• _TASK OBJECTIVE_: Nothing but the lines from the one with "Lemma slen_zero s" down to the one with "Definition HasPrefix (s" should be returned, exactly and with both ends included, from the material below.

┄┄┄┄┄┄┄┄┄┄┄┄┄┄┄┄┄┄┄┄

Definition bind {A B} (m : M A) (k : A -> M B) : M B :=
  fun s =>
    match m s with
    | (Val a, s') => k a s'
    | (Raise e, s') => (Raise e, s')
    end.

Definition raise {A} (e : exn) : M A := fun s => (Raise e, s).

Definition emit (ev : event) : M unit :=
  fun s => (Val tt, mkState (world s) (trace s ++ [ev])).

(** [try: body  except <class> as e: handler]: [handler] answers
    [None] on an exception the clause does not name, which then
    propagates. *)
Definition try_except {A} (body : M A) (handler : exn -> option (M A)) : M A :=
  fun s =>
    match body s with
    | (Val a, s') => (Val a, s')
    | (Raise e, s') =>
        match handler e with
        | Some h => h s'
        | None => (Raise e, s')
        end
    end.

Definition except_CalledProcessError {A} (h : exn -> M A) : exn -> option (M A) :=
  fun e =>
    match e with
    | CalledProcessError _ _ => Some (h e)
    | _ => None
    end.

Notation "x <- m ;; k" := (bind m (fun x => k))
  (at level 61, m at next level, right associativity).
Notation "m ;; k" := (bind m (fun _ => k))
  (at level 61, right associativity).

(** [subprocess.run(args, check=check)]: start the child, wait for it
    to end, and raise when [check and retcode]. *)
Definition subprocess_run (args : list string) (check : bool) : M Z :=
  fun s =>
    match spawn args (world s) with
    | (NotStarted what, w') =>
        (Raise (OSError what), mkState w' (trace s ++ [NoStart args]))
    | (Finished rc, w') =>
        let s' := mkState w' (trace s ++ [Start args; Exit rc]) in
        if check && negb (rc =? 0) then (Raise (CalledProcessError args rc), s')
        else (Val rc, s')
    end.

Definition print (line : string) : M unit := emit (Print line).

(** [exit(code)] *)
Definition exit {A} (code : Z) : M A := raise (SystemExit code).

Section Program.

Variable nb : string.
Variable md : list (string * string).

Local Abbreviation nbc := (nbconvert_command_of nb).
Local Abbreviation pdc := (pandoc_command_of nb md).
Local Abbreviation ok1 :=
  ("Converted notebook to Markdown: " ++ markdown_path_of nb).
Local Abbreviation ok2 :=
  ("Successfully converted Markdown to PDF: " ++ pdf_output_path_of nb).
Local Abbreviation err1 rc :=
  ("Error during Markdown conversion: " ++ str (CalledProcessError nbc rc)).
Local Abbreviation err2 rc :=
  ("Error during PDF conversion: " ++ str (CalledProcessError pdc rc)).

Definition stage1 : M unit :=
  try_except
    (subprocess_run (nbconvert_command_of nb) true ;;
     print ("Converted notebook to Markdown: " ++ markdown_path_of nb))
    (except_CalledProcessError (fun e =>
       print ("Error during Markdown conversion: " ++ str e) ;;
       exit 1)).

Definition stage2 : M unit :=
  try_except
    (subprocess_run (pandoc_command_of nb md) true ;;
     print ("Successfully converted Markdown to PDF: " ++ pdf_output_path_of nb))
    (except_CalledProcessError (fun e =>
       print ("Error during PDF conversion: " ++ str e))).
(* ===== verification/_CoqProject ===== *)
-Q . S2P
Prelude.v
GoStd.v
Address.v
GoEncoding.v
GoJson.v
JsonLayout.v
Sql.v
SqlText.v
SqlTable.v
Schema.v
TableLoader.v
Preflight.v
Cdc.v
Config.v
Transform.v
Batcher.v
Sink.v
Checkpoint.v
CheckpointTable.v
Runner.v
DeadLetters.v
Delivery.v
Destination.v
Convergence.v
Snapshot.v
LiveScan.v
Binlog.v
Http.v
Elasticsearch.v
ElasticsearchAdmin.v
Generate.v
Supervisor.v
Tasks.v
Telemetry.v
ClickHouse.v
Wiring.v
Startup.v
Tail.v
Commands.v
Diagnose.v
Replicate.v
Pipelines.v
Main.v
Endpoints.v
Sample.v
Witnesses.v
BinlogWitnesses.v
ScanWitnesses.v
LiveWitnesses.v
AdminWitnesses.v
StoreWitnesses.v
LetterWitnesses.v
StartupWitnesses.v
CommandWitnesses.v
PipelineWitnesses.v
(* ===== verification/GoStd.v ===== *)
(** * The parts of the Go standard library the program computes with

    Byte strings ([strings]), decimal text ([strconv]), hexadecimal and
    base64 ([encoding/hex], [encoding/base64]), UTF-8 ([unicode/utf8]),
    JSON strings ([encoding/json]) and SHA-256 ([crypto/sha256]), as
    executable functions on [string], Coq's sequences of bytes, which is what
    both a Go [string] and a Go [[]byte] are. Identifiers compared without
    regard to case are taken to be ASCII: only [A]-[Z] are lowered. *)

From Stdlib Require Import Ascii.
From Stdlib Require DecimalString DecimalN DecimalPos.
From S2P Require Import Prelude.

(** ** Bytes and strings *)

#[global] Arguments String.append : simpl nomatch.

(** Every byte, by its eight bits. *)
Ltac all_bytes c := destruct c as [[] [] [] [] [] [] [] []].

Definition byte_val (c : ascii) : Z := Z.of_N (N_of_ascii c).
Definition byte_of_Z (z : Z) : ascii := ascii_of_N (Z.to_N z).
Definition str1 (c : ascii) : string := String c "".
Definition slen (s : string) : Z := Z.of_nat (String.length s).

Lemma byte_val_range c : (0 <= byte_val c < 256)%Z.
Proof.
  unfold byte_val. pose proof (N_ascii_bounded c). lia.
Qed.

Lemma byte_of_val c : byte_of_Z (byte_val c) = c.
Proof.
  unfold byte_of_Z, byte_val. rewrite N2Z.id. apply ascii_N_embedding.
Qed.

Lemma byte_val_of z : (0 <= z < 256)%Z -> byte_val (byte_of_Z z) = z.
Proof.
  intros. unfold byte_of_Z, byte_val. rewrite N_ascii_embedding; lia.
Qed.

Lemma byte_val_inj c d : byte_val c = byte_val d -> c = d.
Proof. intros H. by rewrite <- (byte_of_val c), <- (byte_of_val d), H. Qed.

Lemma app_nil_l_str s : "" +:+ s = s.
Proof. done. Qed.
Lemma app_cons_str c s t : String c s +:+ t = String c (s +:+ t).
Proof. done. Qed.
Lemma app_nil_r_str s : s +:+ "" = s.
Proof. induction s as [|c s IH]; [done|]. by rewrite app_cons_str, IH. Qed.
Lemma app_assoc_str s t u : (s +:+ t) +:+ u = s +:+ (t +:+ u).
Proof. induction s as [|c s IH]; [done|]. by rewrite !app_cons_str, IH. Qed.
Lemma slen_app s t : slen (s +:+ t) = (slen s + slen t)%Z.
Proof.
  unfold slen. induction s as [|c s IH]; [done|].
  rewrite app_cons_str. simpl String.length. lia.
Qed.
Lemma slen_nonneg s : (0 <= slen s)%Z.
Proof. unfold slen. lia. Qed.
Lemma slen_zero s : slen s = 0%Z <-> s = "".
Proof. unfold slen. destruct s; cbn -[Z.of_nat]; split; intros; [done..|lia|done]. Qed.
#[export] Hint Resolve slen_nonneg byte_val_range : changeflow.

Fixpoint str_forall (P : ascii -> bool) (s : string) : bool :=
  match s with "" => true | String c s => P c && str_forall P s end.

Lemma str_forall_app P s t : str_forall P (s +:+ t) = str_forall P s && str_forall P t.
Proof. induction s as [|c s IH]; [done|]. rewrite app_cons_str. simpl. by rewrite IH, andb_assoc. Qed.

Fixpoint str_map (f : ascii -> ascii) (s : string) : string :=
  match s with "" => "" | String c s => String (f c) (str_map f s) end.

(** [for i := 0; i < len(s); i++ { b.WriteString(f(s[i])) }]. *)
Fixpoint str_concat_map (f : ascii -> string) (s : string) : string :=
  match s with "" => "" | String c s => f c +:+ str_concat_map f s end.

Lemma str_concat_map_app f s t :
  str_concat_map f (s +:+ t) = str_concat_map f s +:+ str_concat_map f t.
Proof.
  induction s as [|c s IH]; [done|]. rewrite app_cons_str. simpl. by rewrite IH, app_assoc_str.
Qed.

Lemma str_forall_concat_map P f s :
  (forall c, str_forall P (f c) = true) -> str_forall P (str_concat_map f s) = true.
Proof. intros H. induction s as [|c s IH]; simpl; [done|]. by rewrite str_forall_app, H, IH. Qed.

(** ** Package [strings] *)

Definition lower_byte (c : ascii) : ascii :=
  let b := byte_val c in
  if ((65 <=? b) && (b <=? 90))%Z then byte_of_Z (b + 32) else c.
Definition upper_byte (c : ascii) : ascii :=
  let b := byte_val c in
  if ((97 <=? b) && (b <=? 122))%Z then byte_of_Z (b - 32) else c.

Definition ToLower : string -> string := str_map lower_byte.
Definition ToUpper : string -> string := str_map upper_byte.
Definition EqualFold (s t : string) : bool := bool_decide (ToLower s = ToLower t).
Definition HasPrefix (s p : string) : bool := String.prefix p s.

Fixpoint TrimPrefix (s p : string) : string :=
  match p, s with
  | "", _ => s
  | String a p', String b s' => if ascii_dec a b then
      (if HasPrefix s' p' then TrimPrefix s' p' else s) else s
  | _, "" => s
  end.

Definition str_rev (s : string) : string := String.rev s.
Definition HasSuffix (s p : string) : bool := HasPrefix (str_rev s) (str_rev p).
Definition TrimSuffix (s p : string) : string :=
  if HasSuffix s p then str_rev (TrimPrefix (str_rev s) (str_rev p)) else s.

Fixpoint Contains (s p : string) : bool :=
  HasPrefix s p || match s with "" => false | String _ s' => Contains s' p end.

(** [strings.Cut]: around the first separator byte, or not found. *)
Fixpoint CutByte (sep : ascii) (s : string) : option (string * string) :=
  match s with
  | "" => None
  | String c s' =>
      if ascii_dec c sep then Some ("", s')
      else match CutByte sep s' with
           | Some (a, b) => Some (String c a, b)
           | None => None
           end
  end.

(** [strings.Split] on a one-byte separator. *)
Fixpoint SplitByte (sep : ascii) (s : string) : list string :=
  match s with
  | "" => [""]
  | String c s' =>
      match SplitByte sep s' with
      | p :: ps => if ascii_dec c sep then "" :: p :: ps else String c p :: ps
      | [] => [String c ""]
      end
  end.

Definition Join (l : list string) (sep : string) : string := String.concat sep l.

Definition is_space (c : ascii) : bool :=
  let b := byte_val c in ((b =? 32) || ((9 <=? b) && (b <=? 13)))%Z.

Fixpoint TrimLeftBy (P : ascii -> bool) (s : string) : string :=
  match s with String c s' => if P c then TrimLeftBy P s' else s | "" => "" end.
Definition TrimRightBy (P : ascii -> bool) (s : string) : string :=
  str_rev (TrimLeftBy P (str_rev s)).
Definition TrimBy (P : ascii -> bool) (s : string) : string :=
  TrimRightBy P (TrimLeftBy P s).
(** [strings.TrimSpace] on ASCII text. *)
Definition TrimSpace : string -> string := TrimBy is_space.

Definition ReplaceByte (c : ascii) (by_ : string) : string -> string :=
  str_concat_map (fun d => if ascii_dec d c then by_ else str1 d).

(** [TrimPrefix] removes the prefix it finds. *)
Lemma HasPrefix_app p s : HasPrefix (p +:+ s) p = true.
Proof.
  unfold HasPrefix. induction p as [|c p IH]; [by destruct s|].
  simpl. by destruct (ascii_dec c c).
Qed.

Lemma TrimPrefix_app p s : TrimPrefix (p +:+ s) p = s.
Proof.
  induction p as [|a p IH]; [by destruct s|].
  simpl. destruct (ascii_dec a a); [|done]. by rewrite HasPrefix_app.
Qed.

Fixpoint drop_str (n : nat) (s : string) : string :=
  match n, s with
  | 0%nat, _ => s
  | S n, String _ s => drop_str n s
  | S _, "" => ""
  end.

Lemma drop_str_app p s : drop_str (String.length p) (p +:+ s) = s.
Proof. by induction p as [|c p IH]; [destruct s|]. Qed.

Lemma str_map_app f s t : str_map f (s +:+ t) = str_map f s +:+ str_map f t.
Proof. induction s as [|c s IH]; [done|]. simpl. by rewrite IH. Qed.

Lemma ToLower_idem s : ToLower (ToLower s) = ToLower s.
Proof. unfold ToLower. induction s as [|c s IH]; [done|]. cbn. rewrite IH. f_equal. by all_bytes c. Qed.

Lemma rev_app_spec s t : String.rev_app s t = str_rev s +:+ t.
Proof.
  unfold str_rev, String.rev. revert t. induction s as [|c s IH]; intros t; [done|].
  simpl. rewrite IH, (IH (String c "")), app_assoc_str. done.
Qed.

Lemma str_rev_cons c s : str_rev (String c s) = str_rev s +:+ str1 c.
Proof. apply (rev_app_spec s (str1 c)). Qed.

Lemma str_rev_app s t : str_rev (s +:+ t) = str_rev t +:+ str_rev s.
Proof.
  induction s as [|c s IH]; simpl; [by rewrite app_nil_r_str|].
  by rewrite !str_rev_cons, IH, app_assoc_str.
Qed.

Lemma str_rev_involutive s : str_rev (str_rev s) = s.
Proof. induction s as [|c s IH]; [done|]. by rewrite str_rev_cons, str_rev_app, IH. Qed.

(** Splitting what was joined gives the parts back, when no part holds the
    separator. *)
Definition free_of (c : ascii) (s : string) : bool :=
  str_forall (fun d => negb (bool_decide (d = c))) s.

Lemma SplitByte_app_sep c s t :
  free_of c s = true -> SplitByte c (s +:+ String c t) = s :: SplitByte c t.
Proof.
  unfold free_of. induction s as [|d s IH]; intros H; simpl.
  - destruct (ascii_dec c c); [|done].
    destruct (SplitByte c t) eqn:E; [|done].
    destruct t as [|x t]; simpl in E; [done|]. by case_all_in E.
  - simpl in *. apply andb_true_iff in H as [Hd H].
    rewrite IH by done. apply negb_true_iff, bool_decide_eq_false in Hd.
    by destruct (ascii_dec d c).
Qed.

Lemma SplitByte_free c s : free_of c s = true -> SplitByte c s = [s].
Proof.
  unfold free_of. induction s as [|d s IH]; intros H; simpl in *; [done|].
  apply andb_true_iff in H as [Hd H]. rewrite IH by done.
  apply negb_true_iff, bool_decide_eq_false in Hd. by destruct (ascii_dec d c).
Qed.

Lemma SplitByte_Join c l :
  l <> [] -> Forall (fun s => free_of c s = true) l ->
  SplitByte c (Join l (str1 c)) = l.
Proof.
  intros Hne H. induction H as [|s l Hs Hl IH]; [done|].
  destruct l as [|t l]; simpl.
  - by apply SplitByte_free.
  - unfold Join in *. rewrite SplitByte_app_sep by done.
    f_equal. by apply IH.
Qed.

Lemma SplitByte_ne c s : SplitByte c s <> [].
Proof. induction s as [|d s IH]; simpl; [done|]. destruct (SplitByte c s); [done|]. by case_match. Qed.

Lemma free_app c s t : free_of c (s +:+ t) = free_of c s && free_of c t.
Proof. apply str_forall_app. Qed.

(** A separator cuts a text whatever stands before it. *)
Lemma SplitByte_app c s t : SplitByte c (s +:+ String c t) = SplitByte c s ++ SplitByte c t.
Proof.
  induction s as [|d s IH]; cbn.
  - pose proof (SplitByte_ne c t) as Hne. destruct (SplitByte c t); [done|].
    by destruct (ascii_dec c c).
  - rewrite IH. destruct (SplitByte c s) as [|x l] eqn:E; [by destruct (SplitByte_ne c s)|].
    cbn. by destruct (ascii_dec d c).
Qed.

(** What follows a text without a separator in it goes to its last part. *)
Lemma SplitByte_last c s t :
  free_of c t = true ->
  exists front last, SplitByte c s = front ++ [last] /\ SplitByte c (s +:+ t) = front ++ [last +:+ t].
Proof.
  intros Ht. induction s as [|d s (front & last & H1 & H2)].
  { exists [], "". split; [done|]. by apply SplitByte_free. }
  cbn. rewrite H1, H2. destruct front as [|x front]; cbn; destruct (ascii_dec d c).
  - by exists [""], last.
  - by exists [], (String d last).
  - by exists ("" :: x :: front), last.
  - by exists (String d x :: front), last.
Qed.

Lemma TrimSpace_kept c m p e :
  String c m = p +:+ str1 e -> is_space c = false -> is_space e = false ->
  TrimSpace (String c m) = String c m.
Proof.
  intros Heq Hc He. unfold TrimSpace, TrimBy. simpl TrimLeftBy. rewrite Hc, Heq.
  unfold TrimRightBy. rewrite str_rev_app. change (str_rev (str1 e)) with (str1 e).
  change (str1 e +:+ str_rev p) with (String e (str_rev p)). simpl TrimLeftBy.
  rewrite He, str_rev_cons. by rewrite str_rev_involutive.
Qed.

(** ** Package [strconv] *)

Definition FormatUint (z : Z) : string :=
  DecimalString.NilEmpty.string_of_uint (N.to_uint (Z.to_N z)).
Definition FormatInt (z : Z) : string :=
  if (z <? 0)%Z then String "-" (FormatUint (- z)) else FormatUint z.

(** [strconv.ParseUint(s, 10, bits)]. *)
Definition ParseUint (s : string) (bits : Z) : option Z :=
  match s with
  | "" => None
  | _ => match DecimalString.NilEmpty.uint_of_string s with
         | Some d => let n := Z.of_N (N.of_uint d) in
                     if (n <? 2 ^ bits)%Z then Some n else None
         | None => None
         end
  end.

(** [strconv.ParseInt(s, 10, 64)]: an optional sign, digits, the range of an
    [int64]. *)
Definition ParseInt (s : string) : option Z :=
  match s with
  | String "-" s' =>
      n ← ParseUint s' 64; if (n <=? 2 ^ 63)%Z then Some (- n)%Z else None
  | String "+" s' =>
      n ← ParseUint s' 64; if (n <? 2 ^ 63)%Z then Some n else None
  | _ => n ← ParseUint s 64; if (n <? 2 ^ 63)%Z then Some n else None
  end.

Lemma FormatUint_ne z : FormatUint z <> "".
Proof.
  unfold FormatUint. pose proof (DecimalN.Unsigned.of_to (Z.to_N z)) as H.
  destruct (N.to_uint (Z.to_N z)) eqn:E; simpl; try discriminate.
  destruct (Z.to_N z); simpl in E; [discriminate|].
  exfalso. by eapply Stdlib.Numbers.DecimalPos.Unsigned.to_uint_nonnil.
Qed.

Lemma ParseUint_Format z bits :
  (0 <= z < 2 ^ bits)%Z -> ParseUint (FormatUint z) bits = Some z.
Proof.
  intros Hz. unfold ParseUint. pose proof (FormatUint_ne z).
  destruct (FormatUint z) eqn:E; [done|]. rewrite <- E.
  unfold FormatUint. rewrite DecimalString.NilEmpty.usu, DecimalN.Unsigned.of_to, Z2N.id by lia.
  by rewrite (proj2 (Z.ltb_lt _ _)) by lia.
Qed.

Lemma FormatUint_inj x y :
  (0 <= x)%Z -> (0 <= y)%Z -> FormatUint x = FormatUint y -> x = y.
Proof.
  intros Hx Hy H. unfold FormatUint in H.
  apply (f_equal DecimalString.NilEmpty.uint_of_string) in H. rewrite !DecimalString.NilEmpty.usu in H.
  injection H as H. apply (f_equal N.of_uint) in H.
  rewrite !DecimalN.Unsigned.of_to in H. lia.
Qed.

Definition is_digit (c : ascii) : bool :=
  let b := byte_val c in ((48 <=? b) && (b <=? 57))%Z.

Lemma uint_digits d : str_forall is_digit (DecimalString.NilEmpty.string_of_uint d) = true.
Proof. by induction d. Qed.

Lemma FormatUint_digits z : str_forall is_digit (FormatUint z) = true.
Proof. apply uint_digits. Qed.

Lemma FormatInt_nonneg n : (0 <= n)%Z -> FormatInt n = FormatUint n.
Proof. intros H1. unfold FormatInt. by rewrite (proj2 (Z.ltb_ge _ _)). Qed.

Lemma ParseInt_Format z : i64_range z -> ParseInt (FormatInt z) = Some z.
Proof.
  unfold i64_range, FormatInt. intros Hz. destruct (Z.ltb_spec z 0).
  - simpl. rewrite ParseUint_Format by lia. simpl.
    rewrite (proj2 (Z.leb_le _ _)) by lia. f_equal. lia.
  - assert (HP : ParseUint (FormatUint z) 64 = Some z) by (apply ParseUint_Format; lia).
    pose proof (FormatUint_digits z) as Hd. unfold ParseInt.
    destruct (FormatUint z) as [|c s]; [by rewrite HP in *|].
    simpl in Hd. apply andb_true_iff in Hd as [Hc _].
    rewrite HP. simpl. rewrite (proj2 (Z.ltb_lt _ _)) by lia.
    clear -Hc. destruct c as [[] [] [] [] [] [] [] []]; done.
Qed.

(** ** Ranging over a map

    [for k, v := range m] visits every entry once, in an order the language
    leaves open. *)
Class MapOrder := {
  map_range : forall {A}, gmap string A -> list (string * A);
  map_range_perm : forall A (m : gmap string A), map_range m ≡ₚ map_to_list m
}.

(** The entry a loop that ends with its first turn sees. *)
Definition map_first `{MapOrder} {A} (m : gmap string A) : option (string * A) := head (map_range m).

Section Ranging.
Context `{MapOrder} {A : Type}.
Implicit Types m : gmap string A.

Lemma map_range_in m k x : (k, x) ∈ map_range m <-> m !! k = Some x.
Proof. rewrite (map_range_perm A m). apply elem_of_map_to_list. Qed.

Lemma map_first_in m k x : map_first m = Some (k, x) -> m !! k = Some x.
Proof. intros Hk%head_Some_elem_of. by apply map_range_in. Qed.

Lemma map_first_none m : map_first m = None -> m = ∅.
Proof.
  intros Hn%head_None. pose proof (map_range_perm A m) as Hp. rewrite Hn in Hp.
  apply Permutation_nil_l in Hp. by apply map_to_list_empty_iff.
Qed.

End Ranging.

(** ** Package [sort] *)

Fixpoint insert_sorted (x : string) (l : list string) : list string :=
  match l with
  | [] => [x]
  | y :: l' => if String.leb x y then x :: l else y :: insert_sorted x l'
  end.

(** [sort.Strings]. *)
Definition sort_Strings (l : list string) : list string := foldr insert_sorted [] l.

Lemma insert_sorted_perm x l : insert_sorted x l ≡ₚ x :: l.
Proof.
  induction l as [|y l IH]; simpl; [done|]. case_match; [done|]. rewrite IH. apply Permutation_swap.
Qed.

Lemma sort_Strings_perm l : sort_Strings l ≡ₚ l.
Proof. induction l as [|x l IH]; simpl; [done|]. by rewrite insert_sorted_perm, IH. Qed.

┄┄┄┄┄┄┄┄┄┄┄┄┄┄┄┄┄┄┄┄

• _RESULT_:
Lemma slen_zero s : slen s = 0%Z <-> s = "".
Proof. unfold slen. destruct s; cbn -[Z.of_nat]; split; intros; [done..|lia|done]. Qed.
#[export] Hint Resolve slen_nonneg byte_val_range : changeflow.

Fixpoint str_forall (P : ascii -> bool) (s : string) : bool :=
  match s with "" => true | String c s => P c && str_forall P s end.

Lemma str_forall_app P s t : str_forall P (s +:+ t) = str_forall P s && str_forall P t.
Proof. induction s as [|c s IH]; [done|]. rewrite app_cons_str. simpl. by rewrite IH, andb_assoc. Qed.

Fixpoint str_map (f : ascii -> ascii) (s : string) : string :=
  match s with "" => "" | String c s => String (f c) (str_map f s) end.

(** [for i := 0; i < len(s); i++ { b.WriteString(f(s[i])) }]. *)
Fixpoint str_concat_map (f : ascii -> string) (s : string) : string :=
  match s with "" => "" | String c s => f c +:+ str_concat_map f s end.

Lemma str_concat_map_app f s t :
  str_concat_map f (s +:+ t) = str_concat_map f s +:+ str_concat_map f t.
Proof.
  induction s as [|c s IH]; [done|]. rewrite app_cons_str. simpl. by rewrite IH, app_assoc_str.
Qed.

Lemma str_forall_concat_map P f s :
  (forall c, str_forall P (f c) = true) -> str_forall P (str_concat_map f s) = true.
Proof. intros H. induction s as [|c s IH]; simpl; [done|]. by rewrite str_forall_app, H, IH. Qed.

(** ** Package [strings] *)

Definition lower_byte (c : ascii) : ascii :=
  let b := byte_val c in
  if ((65 <=? b) && (b <=? 90))%Z then byte_of_Z (b + 32) else c.
Definition upper_byte (c : ascii) : ascii :=
  let b := byte_val c in
  if ((97 <=? b) && (b <=? 122))%Z then byte_of_Z (b - 32) else c.

Definition ToLower : string -> string := str_map lower_byte.
Definition ToUpper : string -> string := str_map upper_byte.
Definition EqualFold (s t : string) : bool := bool_decide (ToLower s = ToLower t).
Definition HasPrefix (s p : string) : bool := String.prefix p s.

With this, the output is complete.